■ **WHAT TO PRODUCE**
List, from the lines below, each one with "status" in it.

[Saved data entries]
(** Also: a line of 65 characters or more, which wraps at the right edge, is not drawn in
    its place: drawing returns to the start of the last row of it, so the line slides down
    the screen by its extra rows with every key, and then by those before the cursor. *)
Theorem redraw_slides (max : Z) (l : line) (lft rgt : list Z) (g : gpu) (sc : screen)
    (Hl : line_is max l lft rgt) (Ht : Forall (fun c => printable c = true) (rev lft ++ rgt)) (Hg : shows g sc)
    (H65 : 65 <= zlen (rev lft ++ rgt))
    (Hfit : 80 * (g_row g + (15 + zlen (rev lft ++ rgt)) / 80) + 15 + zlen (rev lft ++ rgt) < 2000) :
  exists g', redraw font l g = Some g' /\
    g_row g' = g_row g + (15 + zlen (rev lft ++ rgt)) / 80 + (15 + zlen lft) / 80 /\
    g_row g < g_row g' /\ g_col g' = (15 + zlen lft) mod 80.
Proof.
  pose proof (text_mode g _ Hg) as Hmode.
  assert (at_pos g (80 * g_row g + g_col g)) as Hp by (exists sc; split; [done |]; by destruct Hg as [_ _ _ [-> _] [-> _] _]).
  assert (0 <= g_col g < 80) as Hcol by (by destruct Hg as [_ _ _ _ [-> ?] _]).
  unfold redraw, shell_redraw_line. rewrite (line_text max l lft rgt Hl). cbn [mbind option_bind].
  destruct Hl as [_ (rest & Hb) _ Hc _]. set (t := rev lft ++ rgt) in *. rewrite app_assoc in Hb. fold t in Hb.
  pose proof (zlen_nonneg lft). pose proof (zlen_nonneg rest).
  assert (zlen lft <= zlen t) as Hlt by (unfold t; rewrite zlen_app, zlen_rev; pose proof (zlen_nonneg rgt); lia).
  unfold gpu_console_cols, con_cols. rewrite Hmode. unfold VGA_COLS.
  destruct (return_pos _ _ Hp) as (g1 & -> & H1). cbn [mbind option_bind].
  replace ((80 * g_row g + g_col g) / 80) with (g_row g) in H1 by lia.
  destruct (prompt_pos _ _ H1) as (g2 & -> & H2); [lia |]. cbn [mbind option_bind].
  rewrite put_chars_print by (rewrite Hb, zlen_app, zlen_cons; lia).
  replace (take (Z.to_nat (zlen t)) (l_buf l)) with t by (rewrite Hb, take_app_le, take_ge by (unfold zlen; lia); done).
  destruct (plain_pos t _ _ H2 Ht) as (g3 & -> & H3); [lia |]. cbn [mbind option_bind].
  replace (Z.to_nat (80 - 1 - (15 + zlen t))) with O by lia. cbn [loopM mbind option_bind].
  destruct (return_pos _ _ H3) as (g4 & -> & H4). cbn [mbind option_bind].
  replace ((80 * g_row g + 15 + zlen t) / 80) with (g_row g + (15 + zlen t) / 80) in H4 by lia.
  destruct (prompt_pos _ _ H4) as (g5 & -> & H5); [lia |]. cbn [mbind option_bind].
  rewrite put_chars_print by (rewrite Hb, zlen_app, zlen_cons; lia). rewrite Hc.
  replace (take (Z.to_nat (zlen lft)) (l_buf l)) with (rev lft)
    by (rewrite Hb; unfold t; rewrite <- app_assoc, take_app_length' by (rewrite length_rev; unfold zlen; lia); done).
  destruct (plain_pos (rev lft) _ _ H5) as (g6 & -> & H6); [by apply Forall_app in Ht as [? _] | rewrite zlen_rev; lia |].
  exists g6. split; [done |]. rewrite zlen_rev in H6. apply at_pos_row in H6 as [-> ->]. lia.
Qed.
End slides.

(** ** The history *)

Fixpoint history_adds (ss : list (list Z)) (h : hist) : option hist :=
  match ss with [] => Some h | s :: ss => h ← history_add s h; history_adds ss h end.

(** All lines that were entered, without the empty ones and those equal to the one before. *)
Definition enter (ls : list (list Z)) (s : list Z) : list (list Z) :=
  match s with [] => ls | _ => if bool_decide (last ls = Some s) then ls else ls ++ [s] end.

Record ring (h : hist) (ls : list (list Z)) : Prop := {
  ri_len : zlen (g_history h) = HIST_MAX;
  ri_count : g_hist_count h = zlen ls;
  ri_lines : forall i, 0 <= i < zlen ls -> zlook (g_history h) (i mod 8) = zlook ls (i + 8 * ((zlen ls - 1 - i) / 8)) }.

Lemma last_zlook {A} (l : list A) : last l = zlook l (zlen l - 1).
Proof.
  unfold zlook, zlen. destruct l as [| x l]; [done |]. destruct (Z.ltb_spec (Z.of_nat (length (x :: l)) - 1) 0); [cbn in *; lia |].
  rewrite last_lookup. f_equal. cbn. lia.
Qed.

==

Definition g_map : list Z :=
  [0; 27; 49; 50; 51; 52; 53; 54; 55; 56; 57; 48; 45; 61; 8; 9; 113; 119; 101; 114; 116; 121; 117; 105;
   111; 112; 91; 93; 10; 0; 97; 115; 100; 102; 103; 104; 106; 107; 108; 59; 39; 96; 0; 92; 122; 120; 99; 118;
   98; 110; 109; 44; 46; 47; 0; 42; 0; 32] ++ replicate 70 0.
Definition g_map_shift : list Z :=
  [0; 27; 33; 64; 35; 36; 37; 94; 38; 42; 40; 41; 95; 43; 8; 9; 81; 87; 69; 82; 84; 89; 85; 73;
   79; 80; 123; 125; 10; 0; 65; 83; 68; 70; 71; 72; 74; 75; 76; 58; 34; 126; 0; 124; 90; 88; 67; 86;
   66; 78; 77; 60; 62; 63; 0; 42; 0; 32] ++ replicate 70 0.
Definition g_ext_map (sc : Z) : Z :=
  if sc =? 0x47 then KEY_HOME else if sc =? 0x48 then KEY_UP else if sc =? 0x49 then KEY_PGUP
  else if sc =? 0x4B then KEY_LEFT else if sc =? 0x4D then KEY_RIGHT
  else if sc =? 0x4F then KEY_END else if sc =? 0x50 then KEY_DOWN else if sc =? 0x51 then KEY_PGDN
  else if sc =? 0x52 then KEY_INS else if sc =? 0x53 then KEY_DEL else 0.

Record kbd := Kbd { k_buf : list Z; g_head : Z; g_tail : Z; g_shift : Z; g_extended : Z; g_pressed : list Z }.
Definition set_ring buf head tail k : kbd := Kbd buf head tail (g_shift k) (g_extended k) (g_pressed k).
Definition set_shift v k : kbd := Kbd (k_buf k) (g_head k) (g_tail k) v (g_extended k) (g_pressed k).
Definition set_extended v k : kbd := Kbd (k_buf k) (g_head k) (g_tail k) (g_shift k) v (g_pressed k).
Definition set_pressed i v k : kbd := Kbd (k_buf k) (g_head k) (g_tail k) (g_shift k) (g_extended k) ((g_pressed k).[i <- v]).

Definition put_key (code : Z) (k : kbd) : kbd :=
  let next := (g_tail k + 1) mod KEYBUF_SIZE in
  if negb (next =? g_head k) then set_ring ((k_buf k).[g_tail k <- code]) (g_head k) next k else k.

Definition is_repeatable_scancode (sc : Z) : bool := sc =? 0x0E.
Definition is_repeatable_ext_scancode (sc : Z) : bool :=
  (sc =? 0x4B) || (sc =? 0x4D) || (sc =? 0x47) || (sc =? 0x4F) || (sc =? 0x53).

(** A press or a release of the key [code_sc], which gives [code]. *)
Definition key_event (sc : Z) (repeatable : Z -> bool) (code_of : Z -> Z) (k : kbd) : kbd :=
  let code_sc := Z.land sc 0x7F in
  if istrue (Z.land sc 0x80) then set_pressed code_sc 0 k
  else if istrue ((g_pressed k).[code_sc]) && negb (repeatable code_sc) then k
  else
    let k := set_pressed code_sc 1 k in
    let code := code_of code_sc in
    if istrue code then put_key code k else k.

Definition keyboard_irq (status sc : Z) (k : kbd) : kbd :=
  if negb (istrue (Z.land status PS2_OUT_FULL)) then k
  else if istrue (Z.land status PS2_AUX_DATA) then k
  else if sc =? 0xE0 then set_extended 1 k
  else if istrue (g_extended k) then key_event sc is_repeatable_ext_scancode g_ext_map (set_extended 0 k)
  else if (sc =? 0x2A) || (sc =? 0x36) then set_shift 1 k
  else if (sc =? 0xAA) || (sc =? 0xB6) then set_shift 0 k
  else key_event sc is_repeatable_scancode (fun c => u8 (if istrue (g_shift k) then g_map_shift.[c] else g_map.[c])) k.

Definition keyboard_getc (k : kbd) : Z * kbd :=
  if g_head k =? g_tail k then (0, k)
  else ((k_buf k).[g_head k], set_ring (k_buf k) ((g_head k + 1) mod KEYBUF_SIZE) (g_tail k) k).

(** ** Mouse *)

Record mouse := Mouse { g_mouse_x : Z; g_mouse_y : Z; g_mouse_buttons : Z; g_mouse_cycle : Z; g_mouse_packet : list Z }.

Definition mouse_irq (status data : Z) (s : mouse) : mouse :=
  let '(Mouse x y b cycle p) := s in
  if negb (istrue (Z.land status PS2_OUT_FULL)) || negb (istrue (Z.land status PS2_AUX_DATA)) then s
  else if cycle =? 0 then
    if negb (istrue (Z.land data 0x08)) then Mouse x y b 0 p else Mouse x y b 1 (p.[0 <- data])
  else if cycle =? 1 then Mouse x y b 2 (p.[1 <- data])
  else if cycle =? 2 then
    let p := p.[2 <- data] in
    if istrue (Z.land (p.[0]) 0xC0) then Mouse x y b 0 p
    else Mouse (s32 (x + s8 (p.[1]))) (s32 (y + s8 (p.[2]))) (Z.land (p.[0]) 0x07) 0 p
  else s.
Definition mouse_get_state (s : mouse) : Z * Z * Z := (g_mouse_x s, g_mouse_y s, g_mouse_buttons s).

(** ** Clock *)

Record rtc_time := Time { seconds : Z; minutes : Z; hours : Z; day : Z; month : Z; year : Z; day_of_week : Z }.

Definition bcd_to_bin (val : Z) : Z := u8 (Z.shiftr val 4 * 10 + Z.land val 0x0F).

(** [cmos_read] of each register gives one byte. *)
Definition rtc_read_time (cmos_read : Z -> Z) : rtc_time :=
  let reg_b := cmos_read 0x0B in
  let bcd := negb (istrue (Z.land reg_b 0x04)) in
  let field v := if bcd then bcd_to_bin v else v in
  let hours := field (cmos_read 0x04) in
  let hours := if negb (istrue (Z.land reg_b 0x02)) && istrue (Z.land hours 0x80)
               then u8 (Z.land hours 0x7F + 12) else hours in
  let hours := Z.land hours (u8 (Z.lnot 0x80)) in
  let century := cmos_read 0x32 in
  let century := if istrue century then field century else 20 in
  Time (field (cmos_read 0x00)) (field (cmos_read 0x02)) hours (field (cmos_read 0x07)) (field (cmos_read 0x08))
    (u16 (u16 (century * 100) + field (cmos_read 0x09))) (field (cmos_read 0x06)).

■ **ANSWER TO THIS PROBLEM**
Definition keyboard_irq (status sc : Z) (k : kbd) : kbd :=
  if negb (istrue (Z.land status PS2_OUT_FULL)) then k
  else if istrue (Z.land status PS2_AUX_DATA) then k
Definition mouse_irq (status data : Z) (s : mouse) : mouse :=
  if negb (istrue (Z.land status PS2_OUT_FULL)) || negb (istrue (Z.land status PS2_AUX_DATA)) then s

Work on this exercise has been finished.